Steven si limitò a sogghignare.

Diceva che avrebbe restituito più avanti: era chiaro che contava di non pagare mai.

«Ho detto che sono miei. Se ne vuole, vada a comprarseli da solo!» ghignò Steven, poi chiamò Alice e Ivy perché se ne andassero.

Appena si allontanarono, alle loro spalle sentirono Clara che li riempiva di insulti a voce alta.

Steven finse di non sentire.

Il figlio e la nuora di Clara lavoravano fuori, e lei era rimasta da sola a badare a Jack.

Di solito Clara comprava solo il cibo sufficiente per un giorno alla volta.

Così, quando arrivò l’apocalisse, la sua famiglia fu tra le prime a restare senza scorte.

Allora Steven aveva avuto il cuore tenero e li aveva aiutati.
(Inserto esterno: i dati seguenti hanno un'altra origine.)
(** C3: from a state that is not final, with no instruction matching the
    state and the symbol under the head, [run] gives the machine it was
    given, state and tape as they were, reported as not accepted (stuck);
    this is a result, not a failure of [run]. *)
Theorem run_no_match_stuck s t p
    (Hfinal : final s = false)
    (Hmatch : match_instruction p s (head t) = None) :
  (forall depth, run (S depth) (machine s t p) = result (machine s t p))
  /\ step (machine s t p) = None
  /\ machine_state (machine s t p) = s
  /\ machine_tape (machine s t p) = t
  /\ halting (machine s t p) = Stuck.
Proof.
  assert (C : cont (machine s t p)
      (match_instruction (machine_program (machine s t p))
         (machine_state (machine s t p))
         (head (machine_tape (machine s t p)))) = false).
  { unfold cont; simpl. rewrite Hmatch. apply andb_false_r. }
  repeat split.
  - intros depth. apply run_halts, C.
  - apply step_halts, C.
  - unfold halting; simpl. rewrite Hfinal; reflexivity.
Qed.


(** *** Machines that are reached *)

Lemma run_result_steps depth m r :
  run depth m = result r -> exists n, n < depth /\ steps n m = Some r.
Proof.
  intros E. destruct (run_in_result_steps _ _ _ _ E) as (n & L & St & _).
  exists n. auto.
Qed.

Lemma step_program m m' :
  step m = Some m' -> machine_program m' = machine_program m.
Proof.
  unfold step. destruct (cont m _); [|discriminate].
  destruct (match_instruction (machine_program m) _ _) as [i|];
    [|discriminate].
  destruct (execute_instruction i (machine_tape m)) as [[s' t']|];
    [|discriminate].
  intros E; inversion E; reflexivity.
Qed.

(** A symbol on the tape after a step was on the tape before, or is the
    empty symbol of a cell the move created, or was written, and then it
    is not the wildcard. *)
Lemma step_tape_cells m m' x :
  step m = Some m' ->
  In x (tape_cells (machine_tape m')) ->
  In x (tape_cells (machine_tape m)) \/ x <> wildcard.
Proof.
  unfold step. destruct (cont m _); [|discriminate].
  destruct (match_instruction (machine_program m) _ _) as [i|];
    [|discriminate].
  unfold execute_instruction.
  destruct (move_tape (movement i) (write_tape (machine_tape m) (head_write i)))
    as [t'|] eqn:M; [|discriminate].
  intros E; inversion E; subst m'; simpl. intros I.
  destruct (In_tape_cells_move _ _ _ _ M I) as [I'| ->].
  - destruct (In_tape_cells_write _ _ _ I') as [I''|[-> N]]; auto.
  - right. apply empty_is_not_wildcard.
Qed.

(** C9: the machine with the single instruction (S, '#', S, '#', '0'),
    [S] not final, on a blank tape (the empty symbol under the head is all
    that is used; the tape made from no symbol is such a tape), never
    halts: one step gives the same machine again, so after any number of
    steps the machine is the one started from, not final and with its
    instruction matching, and no halted machine is ever reached: [run]
    has no result whatever the depth allowed.  As the next machine is the
    machine itself, [run] asks for its own [result] before it is
    complete: the instantiation is ill-formed. *)
Theorem run_single_stay_instruction_loops (S0 : State) t
    (Hfinal : final S0 = false) (Hblank : head t = empty) :
  step (machine S0 t [instruction S0 "#" S0 "#" "0"])
    = Some (machine S0 t [instruction S0 "#" S0 "#" "0"])
  /\ (forall n,
      exists m,
        steps n (machine S0 t [instruction S0 "#" S0 "#" "0"]) = Some m
        /\ m = machine S0 t [instruction S0 "#" S0 "#" "0"]
        /\ final (machine_state m) = false
        /\ match_instruction (machine_program m) (machine_state m)
             (head (machine_tape m))
           = Some (instruction S0 "#" S0 "#" "0")
        /\ exists m', step m = Some m')
  /\ (forall n r,
      steps n (machine S0 t [instruction S0 "#" S0 "#" "0"]) = Some r ->
      step r <> None)
  /\ (forall depth r,
      run depth (machine S0 t [instruction S0 "#" S0 "#" "0"]) <> result r)
  /\ (forall depth,
      run (S depth) (machine S0 t [instruction S0 "#" S0 "#" "0"])
      = ill_formed).
Proof.
  set (m0 := machine S0 t [instruction S0 "#" S0 "#" "0"]).
  assert (M : match_instruction (machine_program m0) (machine_state m0)
                (head (machine_tape m0))
              = Some (instruction S0 "#" S0 "#" "0")).
  { unfold match_instruction; simpl. unfold matches; simpl.
    rewrite is_same_refl, Hblank. reflexivity. }
  assert (W : write_tape t "#" = t).
  { destruct t as [l c r]; simpl in Hblank; subst c; reflexivity. }
  assert (S1 : step m0 = Some m0).
  { unfold step, cont. rewrite M. simpl. rewrite Hfinal. simpl.
    unfold execute_instruction; simpl. rewrite W. reflexivity. }
  assert (Sn : forall n, steps n m0 = Some m0).
  { induction n as [|n IH]; simpl; [reflexivity|]. rewrite S1. exact IH. }
  assert (R : forall depth, run (S depth) m0 = ill_formed).
  { intros depth. rewrite (run_step _ _ _ S1). apply run_in_open.
    apply is_open_In. simpl; auto. }
  split; [exact S1 | split; [|split; [|split]]].
  - intros n. exists m0. repeat split; eauto.
  - intros n r E. rewrite Sn in E. inversion E; subst r.
    rewrite S1. discriminate.
  - intros [|depth] r; [discriminate | rewrite R; discriminate].
  - exact R.
Qed.

Lemma steps_keep_wildcard_out n m m' :
  ~ In wildcard (tape_cells (machine_tape m)) ->
  steps n m = Some m' ->
  ~ In wildcard (tape_cells (machine_tape m')).
Proof.
  revert m; induction n as [|n IH]; simpl; intros m F.
  - intros E; inversion E; subst m'; exact F.
  - destruct (step m) as [m1|] eqn:S1; [|discriminate].
    apply IH. intros I.
    destruct (step_tape_cells _ _ _ S1 I) as [I'|N]; auto.
Qed.

(** C10: the wildcard is also the symbol that stands for "do not write", so
    no step writes it: when the tape of a machine holds no wildcard,
    whatever its program, no tape reached from it in any number of steps
    holds one, and neither does the tape [run] ends with. *)
Theorem steps_never_write_wildcard p s t
    (Hfree : ~ In wildcard (tape_cells t)) :
  (forall n m',
      steps n (machine s t p) = Some m' ->
      ~ In wildcard (tape_cells (machine_tape m')))
  /\ (forall depth r,
      run depth (machine s t p) = result r ->
      ~ In wildcard (tape_cells (machine_tape r))).
Proof.
  split.
  - intros n m'. apply steps_keep_wildcard_out. exact Hfree.
  - intros depth r E. destruct (run_result_steps _ _ _ E) as (n & _ & St).
    revert St. apply steps_keep_wildcard_out. exact Hfree.
Qed.

End MachineProperties.

(** ** The input reversal machine *)

Module ReversalProperties.

Import Reversal.

Lemma run_reverse_tape1 :
  run 67 (machine put_right_marker reverse_tape1 reverse_prog)
  = result reversed.
Proof. vm_compute. reflexivity. Qed.

Lemma steps_reverse_tape1 :
  steps 66 (machine put_right_marker reverse_tape1 reverse_prog)
  = Some reversed.
Proof. vm_compute. reflexivity. Qed.

(** C8: the reversal machine, started in [put_right_marker] on the tape
    made from "abaabba", halts (at depth 67 and at every greater one, not
    before) in the final state [end], so it is reported as accepted, and
    the symbols of its tape that are not empty spell "abbaaba", the input
    reversed. *)
Theorem reverse_prog_reverses_abaabba :
  exists r,
    (forall k,
        run (67 + k) (machine put_right_marker reverse_tape1 reverse_prog)
        = result r)
    /\ run 66 (machine put_right_marker reverse_tape1 reverse_prog)
       = unfinished
    /\ machine_state r = end_
    /\ final (machine_state r) = true
    /\ halting r = Accepted
    /\ tape_cells (machine_tape r) = list_ascii_of_string "#abbaaba##"
    /\ non_blank (tape_cells (machine_tape r))
       = list_ascii_of_string "abbaaba"
    /\ non_blank (tape_cells (machine_tape r))
       = rev (non_blank (tape_cells reverse_tape1)).
Proof.
  exists reversed.
  split; [apply run_deeper; exact run_reverse_tape1|].
  split; [vm_compute; reflexivity|].
  repeat split.
Qed.

(** *** The theorems above, on the reversal machine *)

Lemma match_instruction_first_qualifying_witness :
  match_instruction reverse_prog go_right_a "|"
  = Some (instruction go_right_a "|" take_right "a" "L").
Proof.
  destruct (match_instruction_first_qualifying reverse_prog go_right_a "|")
    as (_ & _ & _ & _ & First).
  apply (First (firstn 7 reverse_prog)
           (instruction go_right_a "|" take_right "a" "L")
           (skipn 8 reverse_prog)
           (instruction go_right_a "?" go_right_a "?" "R")).
  - reflexivity.
  - split; [reflexivity | left; reflexivity].
  - intros k I [Qs Qc]; simpl in I.
    repeat (destruct I as [<-|I]; [discriminate Qs|]). exact I.
  - simpl; auto.
  - split; [reflexivity | right; reflexivity].
Defined.

Lemma run_final_state_accepts_witness :
  run 1 (machine end_ reverse_tape1 reverse_prog)
  = result (machine end_ reverse_tape1 reverse_prog)
  /\ halting (machine end_ reverse_tape1 reverse_prog) = Accepted.
Proof.
  assert (F : final end_ = true) by reflexivity.
  destruct (run_final_state_accepts end_ reverse_tape1 reverse_prog F)
    as (R & _ & A & _).
  split; [apply (R 0) | exact A].
Defined.

Lemma run_no_match_stuck_witness :
  run 1 (machine take_left (make_tape []) reverse_prog)
  = result (machine take_left (make_tape []) reverse_prog)
  /\ halting (machine take_left (make_tape []) reverse_prog) = Stuck.
Proof.
  assert (F : final take_left = false) by reflexivity.
  assert (M : match_instruction reverse_prog take_left (head (make_tape []))
              = None) by reflexivity.
  destruct (run_no_match_stuck take_left (make_tape []) reverse_prog F M)
    as (R & _ & _ & _ & St).
  split; [apply (R 0) | exact St].
Defined.

Lemma run_single_stay_instruction_loops_witness :
  run 1000 (machine rewind (make_tape []) [instruction rewind "#" rewind "#" "0"])
  = ill_formed
  /\ steps 1000
       (machine rewind (make_tape []) [instruction rewind "#" rewind "#" "0"])
     <> None.
Proof.
  assert (F : final rewind = false) by reflexivity.
  assert (B : head (make_tape []) = empty) by reflexivity.
  destruct (run_single_stay_instruction_loops rewind (make_tape []) F B)
    as (_ & Sn & _ & _ & R).
  split; [exact (R 999)|].
  destruct (Sn 1000) as (m & E & _). rewrite E. discriminate.
Defined.

Lemma steps_never_write_wildcard_witness :
  steps 66 (machine put_right_marker reverse_tape1 reverse_prog)
  = Some reversed
  /\ ~ In wildcard (tape_cells (machine_tape reversed)).
Proof.
  assert (Free : ~ In wildcard (tape_cells reverse_tape1)).
  { cbv. intuition discriminate. }
  destruct (steps_never_write_wildcard reverse_prog put_right_marker
              reverse_tape1 Free) as [St _].
  split; [exact steps_reverse_tape1|].
  exact (St 66 reversed steps_reverse_tape1).
Defined.

End ReversalProperties.

(** * Further properties of the machine *)

Lemma length_tape_cells (t : Tape) :
  length (tape_cells t) = length (cells (left t)) + S (length (cells (right t))).
Proof.
  unfold tape_cells. rewrite length_app, length_rev. reflexivity.
Qed.

Lemma length_tape_cells_write (t : Tape) (C : ascii) :
  length (tape_cells (write_tape t C)) = length (tape_cells t).
Proof.
  unfold write_tape. destruct (Ascii.eqb C wildcard); [reflexivity|].
  rewrite !length_tape_cells. reflexivity.
Qed.

Lemma length_tape_cells_move (Dir : ascii) (t t' : Tape) :
  move_tape Dir t = Some t' ->
  length (tape_cells t) <= length (tape_cells t') <= S (length (tape_cells t)).
Proof.
  unfold move_tape.
  destruct (Ascii.eqb Dir "L"); [|destruct (Ascii.eqb Dir "R");
    [|destruct (Ascii.eqb Dir "0")]]; intros E; inversion E; subst t'.
  - rewrite tape_cells_move_left. destruct (left t); simpl; lia.
  - rewrite tape_cells_move_right. destruct (right t); [|lia].
    rewrite length_app; simpl; lia.
  - lia.
Qed.

Lemma same_tape_move_tape (Dir : ascii) (t u t' : Tape) :
  same_tape t u -> move_tape Dir t = Some t' ->
  exists u', move_tape Dir u = Some u' /\ same_tape t' u'.
Proof.
  unfold move_tape. intros E.
  destruct (Ascii.eqb Dir "L"); [|destruct (Ascii.eqb Dir "R");
    [|destruct (Ascii.eqb Dir "0")]]; intros M; inversion M; subst t'.
  - eexists; split; [reflexivity | apply same_tape_move_left, E].
  - eexists; split; [reflexivity | apply same_tape_move_right, E].
  - eexists; split; [reflexivity | exact E].
Qed.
Ma in questa vita, senza l’aiuto di Steven, quella vecchia senza scrupoli e il nipote viziato potevano considerarsi fortunati se fossero riusciti a sopravvivere dieci giorni.

Steven non aveva alcuna voglia di discutere con dei morti.

Non era che fosse senza cuore: quando sarebbe arrivato quel giorno, ognuno avrebbe avuto i propri guai a cui pensare.

La vita o la morte degli altri, naturalmente, non lo riguardava.

Dopo aver spinto tutte le provviste fino a casa, Steven lasciò andare via le due donne.

«Steven, non scordarti che ci devi ancora una cena!» gli fece l’occhiolino Alice, con aria birichina.

Ma a Steven, a vederlo, venne solo la nausea.

La liquidò in fretta.

Le due donne, in origine, avevano intenzione di fermarsi e cercare indizi per capire se Steven fosse un ricco erede di seconda generazione.

Ma visto che Steven non aveva nessuna intenzione di intrattenerle, non poterono fare altro che andarsene.

Quando se ne furono andate, Steven aprì il suo spazio dimensionale e ci mise dentro ogni cosa.

Voleva osservare se, all’interno di quello spazio, le provviste avrebbero subito qualche cambiamento.